• _Exercise_:
Select and copy out every line in the records containing "showNotification".

• _Source information_:
════════════════

(** * Verification of [src/inspection.ts]

    A shallow embedding of the commit-message inspection engine
    (opinionated-commit-message) and proofs about it.

    JavaScript strings are sequences of UTF-16 code units; every [length],
    character class and [split] of the source works on code units, so a
    string is modelled as [list N].  Regular expressions are embedded as
    syntax trees and run by a backtracking matcher with the priorities of
    the ECMAScript matcher (greedy quantifiers, leftmost start index). *)

From Stdlib Require Import Ascii String DecimalString.
From Stdlib Require DecimalFacts DecimalNat.
From Stdlib Require Import List NArith Bool Arith Lia Sorted.
Import ListNotations.

Set Implicit Arguments.

(** ** JavaScript strings *)

Module JS.

(** A code unit and a string of code units. *)
Abbreviation char := N (only parsing).
Abbreviation str := (list N) (only parsing).

(** An ASCII literal of the source, as code units. *)
Definition lit (s : string) : str := map N_of_ascii (list_ascii_of_string s).

(** The double quote, kept apart from the literals. *)
Definition dq : str := [34%N].

Definition str_eqb (a b : str) : bool :=
  if list_eq_dec N.eq_dec a b then true else false.

(** [s.endsWith(c)] for a one-unit search string. *)
Fixpoint endsWithChar (c : char) (s : str) : bool :=
  match s with
  | [] => false
  | [x] => N.eqb x c
  | _ :: s' => endsWithChar c s'
  end.

(** Template-literal conversion of a length: its decimal digits. *)
Definition ofNat (n : nat) : str := lit (NilEmpty.string_of_uint (Nat.to_uint n)).

(** WhiteSpace and LineTerminator code points: the class [\s] and what
    [String.prototype.trim] removes. *)
Definition isWhiteSpace (c : char) : bool :=
  ((9 <=? c) && (c <=? 13) || (c =? 32) || (c =? 160) || (c =? 5760)
   || (8192 <=? c) && (c <=? 8202) || (c =? 8232) || (c =? 8233)
   || (c =? 8239) || (c =? 8287) || (c =? 12288) || (c =? 65279))%N.

Fixpoint trimStart (s : str) : str :=
  match s with
  | c :: s' => if isWhiteSpace c then trimStart s' else s
  | [] => []
  end.

Definition trim (s : str) : str := rev (trimStart (rev (trimStart s))).

(** [s.split(sep)] for a one-unit separator: always at least one piece. *)
Fixpoint split (sep : char) (s : str) : list str :=
  match s with
  | [] => [[]]
  | c :: s' =>
      if N.eqb c sep then [] :: split sep s'
      else match split sep s' with
           | l :: ls => (c :: l) :: ls
           | [] => [[c]]
           end
  end.

Arguments endsWithChar c%_N s.
Arguments split sep%_N s.

(** *** [JSON.stringify] of a string

    QuoteJSONString of ECMAScript 2019: the short escapes, [\uXXXX] for the
    other control characters and for surrogates without their pair. *)

Definition hexDigit (d : N) : char := (if d <? 10 then 48 + d else 87 + d)%N.

Definition unicodeEscape (c : char) : str :=
  lit "\u" ++ [hexDigit (c / 4096 mod 16); hexDigit (c / 256 mod 16);
               hexDigit (c / 16 mod 16); hexDigit (c mod 16)]%N.

Definition isLeadSurrogate (c : char) : bool := ((55296 <=? c) && (c <=? 56319))%N.
Definition isTrailSurrogate (c : char) : bool := ((56320 <=? c) && (c <=? 57343))%N.

Fixpoint quoteBody (s : str) : str :=
  match s with
  | [] => []
  | c :: s' =>
      if (c =? 8)%N then lit "\b" ++ quoteBody s'
      else if (c =? 9)%N then lit "\t" ++ quoteBody s'
      else if (c =? 10)%N then lit "\n" ++ quoteBody s'
      else if (c =? 12)%N then lit "\f" ++ quoteBody s'
      else if (c =? 13)%N then lit "\r" ++ quoteBody s'
      else if (c =? 34)%N then lit "\" ++ dq ++ quoteBody s'
      else if (c =? 92)%N then lit "\\" ++ quoteBody s'
      else if (c <? 32)%N then unicodeEscape c ++ quoteBody s'
      else if isLeadSurrogate c then
        match s' with
        | d :: s'' =>
            if isTrailSurrogate d then c :: d :: quoteBody s''
            else unicodeEscape c ++ quoteBody s'
        | [] => unicodeEscape c
        end
      else if isTrailSurrogate c then unicodeEscape c ++ quoteBody s'
      else c :: quoteBody s'
  end.

Definition JSON_stringify (s : str) : str := dq ++ quoteBody s ++ dq.

(** *** Case conversion *)

Definition isUpper (c : char) : bool := ((65 <=? c) && (c <=? 90))%N.
Definition isLower (c : char) : bool := ((97 <=? c) && (c <=? 122))%N.
Definition isDigit (c : char) : bool := ((48 <=? c) && (c <=? 57))%N.
Definition isAscii (c : char) : bool := (c <? 128)%N.

Definition lowerAscii (c : char) : char := if isUpper c then (c + 32)%N else c.

End JS.

Import JS.

(** ** Regular expressions

    The patterns of the source use character classes, concatenation, the
    greedy quantifiers [?], [*] and [+], one capturing group and the
    assertions [^] and [$] (without the multiline flag). *)

Module Regex.

Inductive regex : Type :=
| Eps
| Class (p : char -> bool)
| Seq (r1 r2 : regex)
| Opt (r : regex)
| Star (r : regex)
| Group (i : nat) (r : regex)
| Bol
| Eol.

Definition Plus (r : regex) : regex := Seq r (Star r).

Definition Chr (c : char) : regex := Class (N.eqb c).
Arguments Chr c%_N.

(** A literal run of pattern characters. *)
Fixpoint Str (s : str) : regex :=
  match s with
  | [] => Eps
  | c :: s' => Seq (Chr c) (Str s')
  end.

(** Matcher state: the index reached in the input, the input that is left
    and the captures recorded so far (latest first). *)
Record state : Type := State {
  pos : nat;
  rest : str;
  caps : list (nat * str)
}.

Definition capture (i : nat) (from to : state) : state :=
  {| pos := pos to; rest := rest to;
     caps := (i, firstn (pos to - pos from) (rest from)) :: caps to |}.
(** * SafeVision dashboard: notification, polling and report engine

    A shallow embedding of [api/static/dashboard.js]: the seen-event array
    [notifications], the toast slot driven by [showNotification], the
    thirty-second refresh installed by [init], and the pure report
    generators [generateCSV], [generateEventosCSV] and [generatePDFContent].

    Conventions of the embedding.
    - JavaScript strings are kept as byte strings (UTF-8); only
      concatenation and comparison are used on them.
    - Integer-valued numbers are [Z]; the confidence of a detection is an
      IEEE-754 binary64 value ([PrimFloat.float]), as in the engine.
    - The page state that the handlers read and write (the global array,
      the DOM nodes they touch, pending timers, the console) is one record
      threaded through every handler.
    - An [async] handler is entered when its response has arrived: the code
      touches no state between the call and the last [await]. *)

From Stdlib Require Import ZArith List String Ascii Bool Lia.
From Stdlib Require Import Numbers.DecimalString Numbers.DecimalZ Numbers.DecimalPos.
From Stdlib Require Import PrimFloat FloatOps SpecFloat.
Import ListNotations.

#[local] Set Warnings "-inexact-float".

Local Open Scope string_scope.
Local Open Scope Z_scope.

(* ------------------------------------------------------------------ *)
(** ** Runtime primitives *)
(* ------------------------------------------------------------------ *)

(** The double quote and the line feed, by code. *)
Definition dquote : ascii := "034"%char.
Definition LF : ascii := "010"%char.
Definition comma : ascii := ","%char.

Definition str1 (c : ascii) : string := String c EmptyString.

(** [String(n)] for an integer-valued number: plain decimal, a leading
    minus sign for negatives. The engine prints integers this way below
    10^21 in magnitude, which database keys, array lengths and counters
    are. *)
Definition Number_toString_int (n : Z) : string :=
  NilZero.string_of_int (Z.to_int n).

(** [String(b)] for a boolean. *)
Definition Boolean_toString (b : bool) : string :=
  if b then "true" else "false".

(** [Array.prototype.join] on an array of strings. *)
Fixpoint join (sep : string) (xs : list string) : string :=
  match xs with
  | [] => ""
  | [x] => x
  | x :: rest => x ++ sep ++ join sep rest
  end.

(** [String.prototype.repeat]. *)
Fixpoint repeat_str (s : string) (n : nat) : string :=
  match n with
  | O => ""
  | S k => s ++ repeat_str s k
  end.

(** [Array.prototype.includes] and [Array.prototype.push] on an array of
    event identifiers. *)
Definition includes (arr : list Z) (x : Z) : bool := existsb (Z.eqb x) arr.
Definition push (arr : list Z) (x : Z) : list Z := arr ++ [x].

(* ------------------------------------------------------------------ *)
(** ** Records served by the backend *)
(* ------------------------------------------------------------------ *)

Module Evento.
Record t : Type := mk {
  id : Z;
  tipo : string;
  severidad : string;
  descripcion : string;
  timestamp : string;
  camara_nombre : string;
  resuelto : bool
}.
End Evento.

Module Deteccion.
Record t : Type := mk {
  nombre : string;
  apellido : option string;
  es_desconocido : bool;
  confianza : float;
  timestamp : string
}.
End Deteccion.

Record Stats : Type := mkStats {
  personas_registradas : Z;
  detecciones_hoy : Z;
  personas_unicas_hoy : Z;
  desconocidos_hoy : Z;
  eventos_pendientes : Z;
  camaras_activas : Z
}.

(** What [await fetch(..)] followed by [await response.json()] can give
    the handler: [fetch] rejects, [json()] rejects, or a body with its
    [success] flag and its [data]. A body whose [data] has not the shape
    the handler dereferences makes it throw inside its [try] before it
    has written anything, which leaves the page as [ParseFailure] does. *)
Inductive FetchOutcome (A : Type) : Type :=
| NetworkError
| ParseFailure
| Body (success : bool) (data : A).
Arguments NetworkError {A}.
Arguments ParseFailure {A}.
Arguments Body {A} success data.

(* ------------------------------------------------------------------ *)
(** ** Page state *)
(* ------------------------------------------------------------------ *)

(** The third argument of [showNotification]; every call site passes one
    of these two literals. *)
Inductive ToastType : Type := success | error.

Definition type_name (ty : ToastType) : string :=
  match ty with success => "success" | error => "error" end.

Record NotificationRequest : Type := mkRequest {
  title : string;
  message : string;
  kind : ToastType
}.

(** The [#toast] element with its two text children. *)
Record Toast : Type := mkToast {
  classList : list string;
  toastTitle : string;
  toastMessage : string
}.

(** Content of [#deteccionesList]: untouched markup, the list rendered from
    the fetched detections, or the placeholder paragraph. *)
Inductive DetView : Type :=
| Unrendered
| Listed (ds : list Deteccion.t)
| NoRecientes.

Record State : Type := mkState {
  notifications : list Z;          (* let notifications = [] *)
  toast : Toast;
  notificationCount : string;      (* #notificationCount textContent *)
  statPersonas : string;
  statDetecciones : string;
  statDesconocidos : string;
  statEventos : string;
  deteccionesList : DetView;
  timers : list Z;                 (* due times of pending setTimeout callbacks *)
  intervals : list Z;              (* periods registered with setInterval *)
  clock : Z;                       (* milliseconds since page load *)
  console : list string;           (* console.error labels, oldest first *)
  shown : list NotificationRequest (* every showNotification call, oldest first *)
}.

Definition initial_state : State :=
  {| notifications := [];
     toast := mkToast ["toast"] "" "";
     notificationCount := "0";
     statPersonas := "0"; statDetecciones := "0";
     statDesconocidos := "0"; statEventos := "0";
     deteccionesList := Unrendered;
     timers := []; intervals := []; clock := 0;
     console := []; shown := [] |}.

Definition set_notifications (v : list Z) (st : State) : State :=
  mkState v (toast st) (notificationCount st) (statPersonas st)
    (statDetecciones st) (statDesconocidos st) (statEventos st)
    (deteccionesList st) (timers st) (intervals st) (clock st)
    (console st) (shown st).

Definition set_toast (v : Toast) (st : State) : State :=
  mkState (notifications st) v (notificationCount st) (statPersonas st)
    (statDetecciones st) (statDesconocidos st) (statEventos st)
    (deteccionesList st) (timers st) (intervals st) (clock st)
    (console st) (shown st).

Definition set_notificationCount (v : string) (st : State) : State :=
  mkState (notifications st) (toast st) v (statPersonas st)
    (statDetecciones st) (statDesconocidos st) (statEventos st)
    (deteccionesList st) (timers st) (intervals st) (clock st)
    (console st) (shown st).

Definition set_stat_cells (p d u e : string) (st : State) : State :=
  mkState (notifications st) (toast st) (notificationCount st) p d u e
    (deteccionesList st) (timers st) (intervals st) (clock st)
    (console st) (shown st).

════════════════

• _Answer space_:
    [notifications], the toast slot driven by [showNotification], the
(** The third argument of [showNotification]; every call site passes one
  shown : list NotificationRequest (* every showNotification call, oldest first *)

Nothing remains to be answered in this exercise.